Nieuws

Nieuwe software voor genetisch beheer in (kleine) populaties

Gepubliceerd op
30 september 2021

Als dieren dezelfde voorouders hebben kan dat gezondheidsproblemen opleveren voor het ras of de populatie. Een te snel oplopende inteelt leidt tot mindere prestaties (inteelt depressie), verlies aan diversiteit en het plotseling te voorschijn komen van genetische gebreken. CGN heeft gebruikersvriendelijke computerprogramma’s ontwikkeld om beheerders van populaties en onderzoekers te helpen.

Retriever en Pointer

Twee vragen zijn belangrijk voor het beheer van kleine populaties 1) wat is de status van mijn ras/populatie met betrekking tot inteelt? en 2) wat is het effect van maatregelen om de toename in inteelt te beteugelen. Bij de te nemen maatregelen kun je denken aan een dekbeperking voor populaire mannelijke dieren of het instellen van een fokcirkel of sturen op verwantschappen. Het software programma Retriever genereert informatie over populatiestructuur en inteelt uit de stamboomgegevens, en dan krijg je informatie over bv het aantal geboren dieren per jaar en het aantal dieren dat zelf nakomelingen krijgt. En het software programma Pointer gebruikt computersimulatie om te voorspellen wat het effect kan worden van verschillende genetisch beheersmaatregelen, zodat je alvast een indruk kan krijgen over de effectiviteit van een te nemen maatregel. Ook kunnen genetische gebreken en andere variaties op het DNA geanalyseerd worden. Beide programma’s kunnen populaties analyseren die bestaan uit verschillende groepen dieren zoals kuddes of populaties in verschillende landen  met een verschillende mate van uitwisseling.

Voor elke diersoort

De software is in eerste instantie ontworpen voor hondenrassen, maar kan gebruikt worden voor elke soort die door de mens gehouden wordt, zowel voor huisdieren, dieren uit de veehouderij en dierentuindieren. De software is uitgebreid getest in  studentenprojecten voor honden, runderen, paarden, ezels en schapen. De programma’s draaien vlot op de gemiddelde laptop van een student. De aansturing van de programma’s is relatief eenvoudig en gaat met behulp van een grafische gebruikersomgeving. Retriever is over het algemeen binnen een kwartier klaar voor stambomen tot 25 000 dieren. De grootste stamboom tot nu toe geanalyseerd bestand uit 766 356 dieren geboren in de afgelopen 140 jaar, en duurde 13 uur. Simulaties in Pointer van een populatie waarin jaarlijks 500 dieren worden geboren, nagebootst voor 100 jaar en 50 herhalingen zijn ook binnen een kwartier klaar. De software is nu internationaal beschikbaar, zowel in het Nederlands als Engels en kan gratis gedownload worden via:  

Literatuur

1. Windig, J.J.; Hulsegge, I. Retriever and Pointer: software to evaluate inbreeding and genetic management in captive populations. Animals 2021, 11, 1332. https://doi.org/10.3390/ani11051332

2. Windig, J.J.; Verweij, M.J.W.; Oldenbroek, J.K. Reducing inbreeding rates with a breeding circle: Theory and practice in Veluws Heideschaap. J. Anim. Breed. Genet. 2019, 136, 51–62, doi:10.1111/jbg.12371.
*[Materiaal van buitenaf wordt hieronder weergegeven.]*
(** * go-enet-sharp: the cgo binding layer, embedded and verified

    The repository wraps a native reliable-UDP library behind the Go
    interfaces [Host], [Peer] and [Address].  The Go code is marshalling:
    it converts Go values to the native layout, owns a few native buffers
    and turns native return values into Go errors.

    The embedding follows the Go sources function by function.  Native
    memory is an explicit store ([CMem]); every call into C is recorded in
    a trace; a Go panic and C undefined behaviour are outcomes of their
    own ([Outcome]).  The native library itself is a parameter ([ENet]). *)

From Stdlib Require Import ZArith List Lia Bool.
From Stdlib Require Import Strings.String Strings.Byte.
From stdpp Require Import base option gmap.

Local Open Scope Z_scope.

(** ** Go and cgo runtime *)

Module Go.

(** [math.MaxUint32]. *)
Definition MaxUint32 : Z := 4294967295.

(** A Go [[]byte]: [None] is the nil slice, [Some l] a slice with contents [l]
    (the empty non-nil slice is [Some []]). *)
Definition bytes : Type := option (list byte).

(** [len(s)]; the length of a nil slice is 0. *)
Definition len (s : bytes) : Z :=
  match s with
  | None => 0
  | Some l => Z.of_nat (length l)
  end.

(** [byte(v)]: conversion of an integer to [uint8] keeps the low 8 bits. *)
Definition byte_of_Z (v : Z) : byte :=
  match Byte.of_N (Z.to_N (v mod 256)) with
  | Some b => b
  | None => x00
  end.

Definition Z_of_byte (b : byte) : Z := Z.of_N (Byte.to_N b).

(** Conversions between integer types wrap. *)
Definition uint8 (v : Z) : Z := v mod 2 ^ 8.
Definition uint16 (v : Z) : Z := v mod 2 ^ 16.
Definition uint32 (v : Z) : Z := v mod 2 ^ 32.
Definition uint64 (v : Z) : Z := v mod 2 ^ 64.
Definition int32 (v : Z) : Z := (v + 2 ^ 31) mod 2 ^ 32 - 2 ^ 31.

(** [binary.LittleEndian.PutUint32(b, v)] writes the first four bytes of [b];
    the library indexes [b[3]] first and panics on a shorter slice. *)
Definition PutUint32 (b : list byte) (v : Z) : option (list byte) :=
  match b with
  | _ :: _ :: _ :: _ :: rest =>
      Some (byte_of_Z v
              :: byte_of_Z (Z.shiftr v 8)
              :: byte_of_Z (Z.shiftr v 16)
              :: byte_of_Z (Z.shiftr v 24) :: rest)
  | _ => None
  end.

(** [binary.LittleEndian.Uint32(b)]. *)
Definition Uint32 (b : list byte) : option Z :=
  match b with
  | b0 :: b1 :: b2 :: b3 :: _ =>
      Some (Z.lor (Z_of_byte b0)
             (Z.lor (Z.shiftl (Z_of_byte b1) 8)
               (Z.lor (Z.shiftl (Z_of_byte b2) 16)
                      (Z.shiftl (Z_of_byte b3) 24))))
  | _ => None
  end.

(** [make([]byte, n)]: [n] zero bytes. *)
Definition make (n : Z) : list byte := repeat x00 (Z.to_nat n).

(** [copy(dst[off:], src)] copies [min(len(dst) - off, len(src))] bytes. *)
Definition copy_at (off : nat) (dst src : list byte) : list byte :=
  let n := Nat.min (length dst - off) (length src) in
  take off dst ++ take n src ++ drop (off + n) dst.

(** [[]byte(str)]: the bytes of a string, never nil. *)
Definition bytes_of_string (s : string) : bytes := Some (list_byte_of_string s).

(** A value of a Go interface type with one implementation [T] in the
    package: nil, that implementation, or an implementation from elsewhere
    (on which a type assertion [v.(T)] panics). *)
Inductive iface (T : Type) : Type :=
| inil
| impl (x : T)
| foreign.
Arguments inil {T}.
Arguments impl {T} x.
Arguments foreign {T}.

(** Go's [error]: nil or a message. *)
Definition error : Type := option string.

End Go.

(** ** Native memory and the native library *)

(** A non-null native pointer; [ptr] adds NULL ([None]). *)
Definition addr : Type := positive.
Definition ptr : Type := option addr.

(** Modelled from the spec: the native [ENetAddress] struct of enet.h, which
    the sources include but do not contain ("host + port identifying an
    endpoint").  The Go code reads and writes only [port]. *)
Record ENetAddress : Type := mkENetAddress {
  host : list byte;
  port : Z
}.

(** The fields of the native [ENetPeer] that the Go code touches. *)
Record ENetPeer : Type := mkENetPeer {
  address : ENetAddress;
  ENetPeer_data : ptr
}.

(** The fields of the native [ENetHost] that the Go code touches. *)
Record ENetHost : Type := mkENetHost {
  totalSentData : Z;
  totalSentPackets : Z;
  totalReceivedData : Z;
  totalReceivedPackets : Z
}.

(** Modelled from the spec: the native event type enumeration of enet.h
    ("Event ∈ {None, Connect, Disconnect, Receive}"); the zero value of the
    C enum is the none sentinel. *)
Inductive ENetEventType : Type :=
| ENET_EVENT_TYPE_NONE
| ENET_EVENT_TYPE_CONNECT
| ENET_EVENT_TYPE_DISCONNECT
| ENET_EVENT_TYPE_RECEIVE.

(** Modelled from the spec: the native [ENetEvent] struct of enet.h (an
    event carries "the associated Peer, channel index, and (for Receive) a
    Packet", a disconnect carries [data]). *)
Record ENetEvent : Type := mkENetEvent {
  ev_type : ENetEventType;
  ev_peer : ptr;
  ev_channelID : Z;
  ev_data : Z;
  ev_packet : ptr
}.

Section Native.

(** Whatever else the native library keeps (sockets, queues, clocks). *)
Context {NativeState : Type}.

(** Native memory: blocks obtained from [malloc], the peer and host
    structs the library handed out, and the library's own state. *)
Record CMem : Type := mkCMem {
  heap : gmap addr (list byte);
  peers : gmap addr ENetPeer;
  hosts : gmap addr ENetHost;
  native : NativeState
}.

(** One call from Go into C. *)
Inductive Call : Type :=
| call_free (a : addr)
| call_CBytes (b : list byte) (a : addr)
| call_CString (s : string) (a : addr)
| call_enet_address_set_hostname (name : string) (ret : Z)
| call_enet_host_create (bind : option ENetAddress) (ret : ptr)
| call_enet_host_connect (h : ptr) (a : ENetAddress) (ret : ptr)
| call_enet_host_service (h : ptr) (timeout : Z) (ret : Z)
| call_enet_host_broadcast (h : ptr) (channel : Z) (packet : ptr)
| call_enet_peer_send (p : ptr) (channel : Z) (packet : ptr) (ret : Z).

(** The state a Go call runs in: native memory and the calls made so far,
    oldest first. *)
Record World : Type := mkWorld {
  mem : CMem;
  trace : list Call
}.

(** How a Go call ends: it returns, it panics (the world is kept, a caller
    may recover), or it runs into C undefined behaviour. *)
Inductive Outcome (A : Type) : Type :=
| Ok (a : A) (w : World)
| Panic (msg : string) (w : World)
| Undefined.
Arguments Ok {A} a w.
Arguments Panic {A} msg w.
Arguments Undefined {A}.

Definition M (A : Type) : Type := World -> Outcome A.

#[export] Instance M_ret : MRet M := fun A a w => Ok a w.

#[export] Instance M_bind : MBind M := fun A B f m w =>
  match m w with
  | Ok a w' => f a w'
  | Panic msg w' => Panic msg w'
  | Undefined => Undefined
  end.

Definition panic {A : Type} (msg : string) : M A := fun w => Panic msg w.
Definition undefined {A : Type} : M A := fun _ => Undefined.
Definition get_mem : M CMem := fun w => Ok (mem w) w.
Definition put_mem (m : CMem) : M unit := fun w => Ok tt (mkWorld m (trace w)).
Definition log (c : Call) : M unit := fun w => Ok tt (mkWorld (mem w) (trace w ++ [c])).

Definition nil_dereference : string :=
  "runtime error: invalid memory address or nil pointer dereference".
Definition index_out_of_range : string := "runtime error: index out of range".
Definition gobytes_out_of_range : string :=
  "runtime error: gobytes: length out of range".

(** ** libc and cgo helpers *)

(** [C.free(p)] for a non-null [p]: releasing a block that [malloc] did not
    hand out, or that was released before, is undefined. *)
Definition free (a : addr) : M unit :=
  m ← get_mem;
  match heap m !! a with
  | None => undefined
  | Some _ =>
      put_mem (mkCMem (delete a (heap m)) (peers m) (hosts m) (native m));;
      log (call_free a)
  end.

(** [C.CBytes(b)]: a new [malloc] block holding a copy of [b]. *)
Definition CBytes (b : list byte) : M ptr :=
  m ← get_mem;
  let a := fresh (dom (heap m)) in
  put_mem (mkCMem (<[a := b]> (heap m)) (peers m) (hosts m) (native m));;
  log (call_CBytes b a);;
  mret (Some a).

(** Reading one byte at [unsafe.Add(p, off)]; outside the block the read is
    undefined. *)
Definition load_byte (a : addr) (off : nat) : M byte :=
  m ← get_mem;
  match heap m !! a with
  | None => undefined
  | Some blk =>
      match blk !! off with
      | None => undefined
      | Some b => mret b
      end
  end.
3. Kappelhof, J.; Windig, J.J. Controlling inbreeding rate in the European zoo population of Hamadryas baboons Papio hamadryas with a breeding circle. J. Zoo Aquar. Res. 2021, 9, 26–34, doi:10.19227/jzar.v9i1.585.
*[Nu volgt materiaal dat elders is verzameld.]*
(** ** Registering and unregistering a device *)

(** Registering for a device and unregistering again restores the state,
    for an authenticated socket that was not registered for the device
    (neither table holding an empty set for it). *)
Theorem register_unregister_round_trip
    (id deviceId : string) (user : User) (st : State) :
  socketToUser st !! id = Some user →
  id ∉ membersOf deviceId st →
  id ∉ members (device_room deviceId) (rooms st) →
  connectedDevices st !! deviceId ≠ Some ∅ →
  rooms st !! device_room deviceId ≠ Some ∅ →
  (on_device_unregister id deviceId
     (on_device_register id deviceId st).1).1 = st.
Proof.
  intros Hu Hid Hroom Hne Hrne.
  unfold on_device_register. rewrite Hu. cbn [fst].
  unfold on_device_unregister. cbn [socketToUser]. rewrite Hu.
  cbn [fst connectedDevices rooms socketToUser connected closed].
  rewrite !remove_add_member by assumption. now destruct st.
Qed.

Lemma register_unregister_round_trip_witness :
  (on_device_unregister "C" "d1"
     (on_device_register "C" "d1" fan_out_state).1).1 = fan_out_state.
Proof.
  apply (register_unregister_round_trip "C" "d1" alice fan_out_state).
  - vm_compute; reflexivity.
  - refine (bool_decide_unpack _ _). vm_compute. exact I.
  - refine (bool_decide_unpack _ _). vm_compute. exact I.
  - refine (bool_decide_unpack _ _). vm_compute. exact I.
  - refine (bool_decide_unpack _ _). vm_compute. exact I.
Defined.

(** Registering twice is registering once and unregistering twice is
    unregistering once, in every state; unregistering a device the socket is
    not registered for changes neither table. *)
Theorem register_unregister_idempotent (id deviceId : string) (st : State) :
  (on_device_register id deviceId (on_device_register id deviceId st).1).1
    = (on_device_register id deviceId st).1 ∧
  (on_device_unregister id deviceId (on_device_unregister id deviceId st).1).1
    = (on_device_unregister id deviceId st).1 ∧
  (id ∉ membersOf deviceId st →
   id ∉ members (device_room deviceId) (rooms st) →
   connectedDevices st !! deviceId ≠ Some ∅ →
   rooms st !! device_room deviceId ≠ Some ∅ →
   (on_device_unregister id deviceId st).1 = st).
Proof.
  unfold on_device_register, on_device_unregister.
  destruct (socketToUser st !! id) as [user |] eqn:Hu; cbn [fst].
  - cbn [socketToUser]. rewrite Hu.
    cbn [fst connectedDevices rooms socketToUser connected closed].
    rewrite !add_member_twice, !remove_member_twice.
    split; [reflexivity |]. split; [reflexivity |].
    intros H1 H2 H3 H4. rewrite !remove_member_absent by assumption.
    now destruct st.
  - rewrite Hu. cbn [fst]. repeat split; reflexivity.
Qed.

Lemma register_unregister_idempotent_witness :
  (on_device_unregister "C" "d1" fan_out_state).1 = fan_out_state.
Proof.
  apply (proj2 (proj2 (register_unregister_idempotent "C" "d1" fan_out_state))).
  - refine (bool_decide_unpack _ _). vm_compute. exact I.
  - refine (bool_decide_unpack _ _). vm_compute. exact I.
  - refine (bool_decide_unpack _ _). vm_compute. exact I.
  - refine (bool_decide_unpack _ _). vm_compute. exact I.
Defined.

(** ** Disconnecting *)

Lemma members_remove_everywhere
    (key id id' : string) (m : gmap string (gset string)) :
  id' ∈ members key (remove_everywhere id m) ↔
  id' ≠ id ∧ id' ∈ members key m.
Proof.
  rewrite !elem_of_members. setoid_rewrite lookup_remove_everywhere. split.
  - intros (s' & Hs' & Hin).
    destruct (m !! key) as [s |]; [| discriminate]. cbn in Hs'.
    apply without_Some in Hs'. destruct Hs' as [-> _].
    split; [set_solver | exists s; split; [reflexivity | set_solver]].
  - intros (Hne & s & Hs & Hin). rewrite Hs. cbn. unfold without.
    case_decide as Hsz.
    + apply size_empty_inv in Hsz. set_solver.
    + eexists. split; [reflexivity | set_solver].
Qed.

Lemma on_disconnect_frame (id : string) (st : State) :
  let st' := (on_disconnect id st).1 in
  socketToUser st' !! id = None ∧
  (∀ d, id ∉ membersOf d st') ∧
  (∀ room, id ∉ members room (rooms st')) ∧
  (∀ id', id' ≠ id →
     socketToUser st' !! id' = socketToUser st !! id' ∧
     (∀ d, id' ∈ membersOf d st' ↔ id' ∈ membersOf d st) ∧
     (∀ room, id' ∈ members room (rooms st') ↔ id' ∈ members room (rooms st))).
Proof.
  cbn. unfold membersOf. cbn.
  split; [apply lookup_delete_eq |].
  split; [intros d [H _]%members_remove_everywhere; now apply H |].
  split; [intros d [H _]%members_remove_everywhere; now apply H |].
  intros id' Hne. split; [now apply lookup_delete_ne |].
  split; intros k; rewrite members_remove_everywhere; tauto.
Qed.

(** The disconnect handler removes the socket's identity and takes the
    socket out of every device set and every room; the identity and the
    memberships of every other socket are as before. *)
Theorem disconnect_isolated (id : string) (st : State) :
  let st' := (on_disconnect id st).1 in
  socketToUser st' !! id = None ∧
  (∀ d, id ∉ membersOf d st') ∧
  (∀ room, id ∉ members room (rooms st')) ∧
  (∀ id', id' ≠ id →
     socketToUser st' !! id' = socketToUser st !! id' ∧
     (∀ d, id' ∈ membersOf d st' ↔ id' ∈ membersOf d st) ∧
     (∀ room, id' ∈ members room (rooms st') ↔ id' ∈ members room (rooms st))).
Proof. exact (on_disconnect_frame id st). Qed.

Lemma disconnect_isolated_witness :
  "B" ∈ membersOf "d1" (on_disconnect "A" fan_out_state).1.
Proof.
  destruct (disconnect_isolated "A" fan_out_state) as (_ & _ & _ & H).
  assert (Hne : "B" ≠ "A") by discriminate.
  destruct (H "B" Hne) as (_ & Hd & _).
  refine (proj2 (Hd "d1") _).
  refine (bool_decide_unpack _ _). vm_compute. exact I.
Defined.

(** ** Who receives what *)

(** Whatever event is handled, a message sent to a socket other than the
    one the event came from is a [location:update] broadcast: callbacks,
    errors and the [authenticated] event only go to the socket concerned. *)
Theorem replies_are_local
    (verifyToken : string → option User) (ev : Event) (st : State)
    (id : string) (m : Message) :
  (id, m) ∈ (step verifyToken ev st).2 →
  id = socket_of ev ∨ is_location_update m.
Proof.
  unfold step.
  destruct ev as [i | i token | i d | i d l now now' | i d | i];
    cbn [socket_of]; case_decide as Hdec; cbn [snd];
    try (now intros ?%elem_of_nil).
  - unfold on_authenticate. destruct (verifyToken token); cbn [snd].
    + intros [H | H%list_elem_of_singleton]%elem_of_cons; left; congruence.
    + intros H%list_elem_of_singleton. left. congruence.
  - unfold on_device_register. destruct (socketToUser st !! i); cbn [snd];
      intros H%list_elem_of_singleton; left; congruence.
  - unfold on_location_update. destruct (socketToUser st !! i); cbn [snd].
    + unfold io_to_emit. intros (x & [= _ ->] & _)%list_elem_of_fmap.
      right. exact I.
    + intros H%list_elem_of_singleton. left. congruence.
  - unfold on_device_unregister. destruct (socketToUser st !! i); cbn [snd];
      intros H%list_elem_of_singleton; left; congruence.
Qed.

Lemma replies_are_local_witness :
  "s1" = socket_of (Authenticate "s1" "bad") ∨
  is_location_update (ErrorEvent "Authentication failed").
Proof.
  apply (replies_are_local sample_verifyToken (Authenticate "s1" "bad")
           (on_connection "s1" initial).1 "s1"
           (ErrorEvent "Authentication failed")).
  vm_compute. apply list_elem_of_singleton. reflexivity.
Defined.

(** ** Only authenticated sockets are registered *)

Lemma members_remove_member_subseteq
    (key id k id' : string) (m : gmap string (gset string)) :
  id' ∈ members k (remove_member key id m) → id' ∈ members k m.
Proof.
  rewrite !elem_of_members. setoid_rewrite lookup_remove_member.
  intros (s' & Hs' & Hin). case_decide as Hk; [subst k | eauto].
  destruct (m !! key) as [s |]; [| discriminate]. cbn in Hs'.
  apply without_Some in Hs'. destruct Hs' as [-> _].
  exists s. split; [reflexivity | set_solver].
Qed.

Lemma members_authenticated_initial : members_authenticated initial.
Proof.
  split.
  - intros d id. unfold membersOf, members. cbn. rewrite lookup_empty. cbn.
    set_solver.
  - intros id. cbn. rewrite lookup_empty. now intros [? [=]].
Qed.

Section Authenticated.

Variable verifyToken : string → option User.

Lemma on_disconnect_authenticated (id : string) (st : State) :
  members_authenticated st → members_authenticated (on_disconnect id st).1.
Proof.
  intros [Hm Hc].
  destruct (on_disconnect_frame id st) as (Hnone & _ & _ & Hother).
  split.
  - intros d id' Hin.
    destruct (decide (id' = id)) as [-> | Hne].
    + unfold membersOf in Hin. cbn in Hin.
      apply members_remove_everywhere in Hin. now destruct Hin.
    + destruct (Hother id' Hne) as (Hs & Hd & _).
      rewrite Hs. apply (Hm d), Hd, Hin.
  - intros id' Hs.
    destruct (decide (id' = id)) as [-> | Hne].
    + rewrite Hnone in Hs. now destruct Hs.
    + destruct (Hother id' Hne) as (Hs' & _). rewrite Hs' in Hs.
      cbn. apply Hc in Hs. clear -Hs Hne. set_solver.
Qed.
4. Windig, J.J.; Doekes, H.P. Limits to genetic rescue by outcross in pedigree dogs. J. Anim. Breed. Genet. 2018, 135, 238–248, doi:10.1111/jbg.12330.
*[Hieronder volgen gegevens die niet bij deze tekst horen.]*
(** No path is listed twice. *)
Lemma files_of_nodup (x : node) :
  wf x = true -> forall top, List.NoDup (map fst (files_of top x)).
Proof.
  induction x as [d | all IH] using node_induction; intros Hwf top;
    [constructor|].
  cbn [wf] in Hwf. apply andb_true_iff in Hwf as [Hunique Hwf].
  rewrite List.Forall_forall in IH. rewrite forallb_forall in Hwf.
  cbn [files_of]. rewrite map_app. apply List.NoDup_app.
  - now apply direct_files_nodup.
  - apply (nested_files_nodup top all); [|assumption].
    intros e He. apply (IH e He). now apply Hwf.
  - intros p Hp Hp'.
    apply in_map_iff in Hp as ([p1 d1] & Heq1 & Hin1). cbn [fst] in Heq1.
    apply in_map_iff in Hp' as ([p2 d2] & Heq2 & Hin2). cbn [fst] in Heq2.
    subst p1 p2.
    apply in_direct_files in Hin1 as (name & _ & Hp1).
    apply in_flat_map in Hin2 as ([name' y] & _ & Hin2).
    cbn [fst snd] in Hin2.
    apply files_of_below in Hin2 as (rel & Hrel & Hp2).
    rewrite Hp1, <- app_assoc in Hp2. apply app_inv_head in Hp2.
    injection Hp2 as _ Hnil. now destruct rel.
Qed.

End FilesOfATree.

(** ** [os.path.splitext]: what the model splits off *)

Section Splitext.
Import Dataset.

Lemma substring_prefix (a b : string) :
  String.substring 0 (String.length a) (a +:+ b) = a.
Proof.
  induction a as [|c a IH]; simpl.
  - now destruct b.
  - now rewrite IH.
Qed.

Lemma substring_all (b : string) :
  String.substring 0 (String.length b) b = b.
Proof. induction b as [|c b IH]; simpl; [reflexivity | now rewrite IH]. Qed.

Lemma substring_suffix (a b : string) :
  String.substring (String.length a) (String.length b) (a +:+ b) = b.
Proof.
  induction a as [|c a IH]; simpl; [apply substring_all | exact IH].
Qed.

(** The last dot cuts the name in two, and no dot follows it. *)
Lemma rfind_dot_spec (p : string) :
  match rfind_dot p with
  | Some i =>
      exists a e,
        p = a +:+ String "." e /\ String.length a = i /\
        Csv.any is_dot e = false
  | None => Csv.any is_dot p = false
  end.
Proof.
  induction p as [|c p IH]; [reflexivity|].
  cbn [rfind_dot]. destruct (rfind_dot p) as [i|].
  - destruct IH as (a & e & -> & <- & He).
    exists (String c a), e. now repeat split.
  - destruct (is_dot c) eqn:Hc.
    + unfold is_dot in Hc. apply Ascii.eqb_eq in Hc. subst c.
      exists "", p. now repeat split.
    + cbn [Csv.any]. now rewrite Hc.
Qed.

(** The two parts make up the name again, and the extension is empty or
    is a dot followed by characters that are not dots. *)
Lemma splitext_spec (p : string) :
  fst (splitext p) +:+ snd (splitext p) = p /\
  (snd (splitext p) = "" \/
   exists e, snd (splitext p) = String "." e /\ Csv.any is_dot e = false).
Proof.
  unfold splitext. pose proof (rfind_dot_spec p) as Hdot.
  destruct (rfind_dot p) as [i|]; [|cbn [fst snd]; rewrite append_nil_r; tauto].
  destruct (all_dots i p); [cbn [fst snd]; rewrite append_nil_r; tauto|].
  destruct Hdot as (a & e & -> & <- & He). cbn [fst snd].
  rewrite length_append.
  replace (String.length a + String.length (String "." e) - String.length a)%nat
    with (String.length (String "." e)) by lia.
  rewrite substring_prefix, substring_suffix. split; [reflexivity|].
  right. now exists e.
Qed.

End Splitext.
(** ** What can be encoded *)

Section Encoding.
Import Utf8 Dataset Further.

Lemma run_append (st : state) (a b : string) :
  run st (a +:+ b)
  = match run st a with
    | Some st' => run st' b
    | None => None
    end.
Proof.
  revert st. induction a as [|c a IH]; intros st; [reflexivity|].
  cbn [String.append run]. destruct (step st c); [apply IH | reflexivity].
Qed.

(** The characters the writer adds are ASCII: the decoder takes them
    between two characters and nowhere else. *)
Lemma step_added (c : ascii) (st : state) :
  In c [Csv.delimiter; Csv.quotechar; Csv.CR; Csv.LF] ->
  step st c = match st with Start => Some Start | _ => None end.
Proof.
  intros [<- | [<- | [<- | [<- | []]]]]; destruct st; reflexivity.
Qed.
5. Windig, J.J.; Oldenbroek, J.K. Genetic management of Dutch golden retriever dogs with a simulation tool J. Anim. Breed. Genet. 2015, 132, 428–440, doi:10.1111/jbg.12149.

6. Windig, J.J.; Eding, H.; Moll, L.; Kaal, L. Effects on inbreeding of different strategies aimed at eliminating scrapie sensitivity alleles in rare sheep breeds in The Netherlands. Anim. Sci. 2004, 79, 11–20.